━━━ Provided data

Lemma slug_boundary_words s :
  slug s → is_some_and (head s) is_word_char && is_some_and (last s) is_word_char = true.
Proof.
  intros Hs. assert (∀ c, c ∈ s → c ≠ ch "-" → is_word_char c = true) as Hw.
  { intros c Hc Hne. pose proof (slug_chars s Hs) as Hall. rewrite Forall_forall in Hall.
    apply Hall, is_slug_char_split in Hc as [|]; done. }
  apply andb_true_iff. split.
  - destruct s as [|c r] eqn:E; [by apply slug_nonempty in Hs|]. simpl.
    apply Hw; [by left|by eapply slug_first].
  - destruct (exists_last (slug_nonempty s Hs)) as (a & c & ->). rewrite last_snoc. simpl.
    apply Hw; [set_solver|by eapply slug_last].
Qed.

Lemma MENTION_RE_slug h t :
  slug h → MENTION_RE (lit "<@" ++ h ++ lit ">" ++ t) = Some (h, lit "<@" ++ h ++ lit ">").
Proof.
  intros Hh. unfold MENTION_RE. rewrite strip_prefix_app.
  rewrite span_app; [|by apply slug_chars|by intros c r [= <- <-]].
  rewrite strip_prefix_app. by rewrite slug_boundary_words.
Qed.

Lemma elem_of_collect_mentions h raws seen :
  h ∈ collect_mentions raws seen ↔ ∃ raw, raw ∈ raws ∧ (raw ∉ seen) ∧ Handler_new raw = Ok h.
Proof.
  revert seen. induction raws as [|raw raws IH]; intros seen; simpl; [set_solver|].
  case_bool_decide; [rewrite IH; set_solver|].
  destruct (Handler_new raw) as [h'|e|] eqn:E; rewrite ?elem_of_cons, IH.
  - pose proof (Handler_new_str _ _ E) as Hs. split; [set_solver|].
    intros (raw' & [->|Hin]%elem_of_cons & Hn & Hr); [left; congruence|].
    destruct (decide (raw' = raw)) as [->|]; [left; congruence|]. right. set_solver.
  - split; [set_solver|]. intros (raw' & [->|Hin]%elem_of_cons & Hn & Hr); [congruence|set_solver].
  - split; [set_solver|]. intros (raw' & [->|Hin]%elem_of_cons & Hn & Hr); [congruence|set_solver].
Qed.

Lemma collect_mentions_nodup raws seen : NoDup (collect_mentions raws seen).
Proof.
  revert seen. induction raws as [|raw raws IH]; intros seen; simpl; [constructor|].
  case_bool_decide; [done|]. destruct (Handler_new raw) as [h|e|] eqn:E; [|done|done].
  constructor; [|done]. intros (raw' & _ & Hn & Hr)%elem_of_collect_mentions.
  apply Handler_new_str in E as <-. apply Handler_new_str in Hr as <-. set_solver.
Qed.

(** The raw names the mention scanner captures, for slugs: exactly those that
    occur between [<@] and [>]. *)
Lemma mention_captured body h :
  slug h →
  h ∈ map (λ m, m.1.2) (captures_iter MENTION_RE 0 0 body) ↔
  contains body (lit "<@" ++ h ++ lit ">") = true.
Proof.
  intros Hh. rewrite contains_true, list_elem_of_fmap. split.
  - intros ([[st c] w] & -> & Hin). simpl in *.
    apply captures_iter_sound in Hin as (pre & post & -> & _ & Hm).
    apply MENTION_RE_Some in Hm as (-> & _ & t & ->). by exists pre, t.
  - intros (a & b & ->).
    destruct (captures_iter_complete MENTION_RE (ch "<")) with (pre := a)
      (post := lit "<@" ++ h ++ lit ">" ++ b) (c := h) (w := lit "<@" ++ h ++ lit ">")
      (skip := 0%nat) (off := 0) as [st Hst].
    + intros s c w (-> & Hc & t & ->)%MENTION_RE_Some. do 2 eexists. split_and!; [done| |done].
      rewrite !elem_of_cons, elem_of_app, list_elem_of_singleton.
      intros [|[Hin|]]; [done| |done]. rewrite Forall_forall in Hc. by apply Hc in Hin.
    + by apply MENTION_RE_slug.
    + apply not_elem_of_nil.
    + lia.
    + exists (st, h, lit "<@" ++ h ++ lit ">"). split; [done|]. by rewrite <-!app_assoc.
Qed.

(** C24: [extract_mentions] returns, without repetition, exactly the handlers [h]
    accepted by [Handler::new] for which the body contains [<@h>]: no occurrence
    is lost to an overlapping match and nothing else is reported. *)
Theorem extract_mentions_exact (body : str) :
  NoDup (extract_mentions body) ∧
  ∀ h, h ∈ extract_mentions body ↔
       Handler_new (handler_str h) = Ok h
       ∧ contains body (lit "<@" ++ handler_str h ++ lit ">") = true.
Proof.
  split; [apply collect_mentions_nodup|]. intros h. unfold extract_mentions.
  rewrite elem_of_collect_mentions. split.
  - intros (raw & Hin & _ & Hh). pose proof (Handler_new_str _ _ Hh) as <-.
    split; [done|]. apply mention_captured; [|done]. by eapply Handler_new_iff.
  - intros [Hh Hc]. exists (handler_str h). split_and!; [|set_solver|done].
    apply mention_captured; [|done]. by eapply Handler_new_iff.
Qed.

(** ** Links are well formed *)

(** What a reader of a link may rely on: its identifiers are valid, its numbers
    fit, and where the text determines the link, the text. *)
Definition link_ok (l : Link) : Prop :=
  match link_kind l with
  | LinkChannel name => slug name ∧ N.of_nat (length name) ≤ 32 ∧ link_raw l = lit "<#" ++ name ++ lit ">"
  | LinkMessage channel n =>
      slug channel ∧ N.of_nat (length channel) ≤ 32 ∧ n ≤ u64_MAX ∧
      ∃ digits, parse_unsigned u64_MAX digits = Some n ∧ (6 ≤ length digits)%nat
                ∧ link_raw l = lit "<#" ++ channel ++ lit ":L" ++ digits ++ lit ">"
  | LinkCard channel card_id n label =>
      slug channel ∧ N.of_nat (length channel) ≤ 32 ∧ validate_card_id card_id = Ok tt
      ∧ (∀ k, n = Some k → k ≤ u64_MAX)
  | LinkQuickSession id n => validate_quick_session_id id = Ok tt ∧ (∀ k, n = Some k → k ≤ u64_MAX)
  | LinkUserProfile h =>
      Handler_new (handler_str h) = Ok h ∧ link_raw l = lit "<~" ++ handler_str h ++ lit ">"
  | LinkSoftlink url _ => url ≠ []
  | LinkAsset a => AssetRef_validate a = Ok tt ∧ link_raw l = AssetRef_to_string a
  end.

━━━━━━

Work item: What is needed is an exact copy of the line containing "LinkUserProfile h =>" and each line after it, through the final line of the entries above.

Response to this task:
  | LinkUserProfile h =>
      Handler_new (handler_str h) = Ok h ∧ link_raw l = lit "<~" ++ handler_str h ++ lit ">"
  | LinkSoftlink url _ => url ≠ []
  | LinkAsset a => AssetRef_validate a = Ok tt ∧ link_raw l = AssetRef_to_string a
  end.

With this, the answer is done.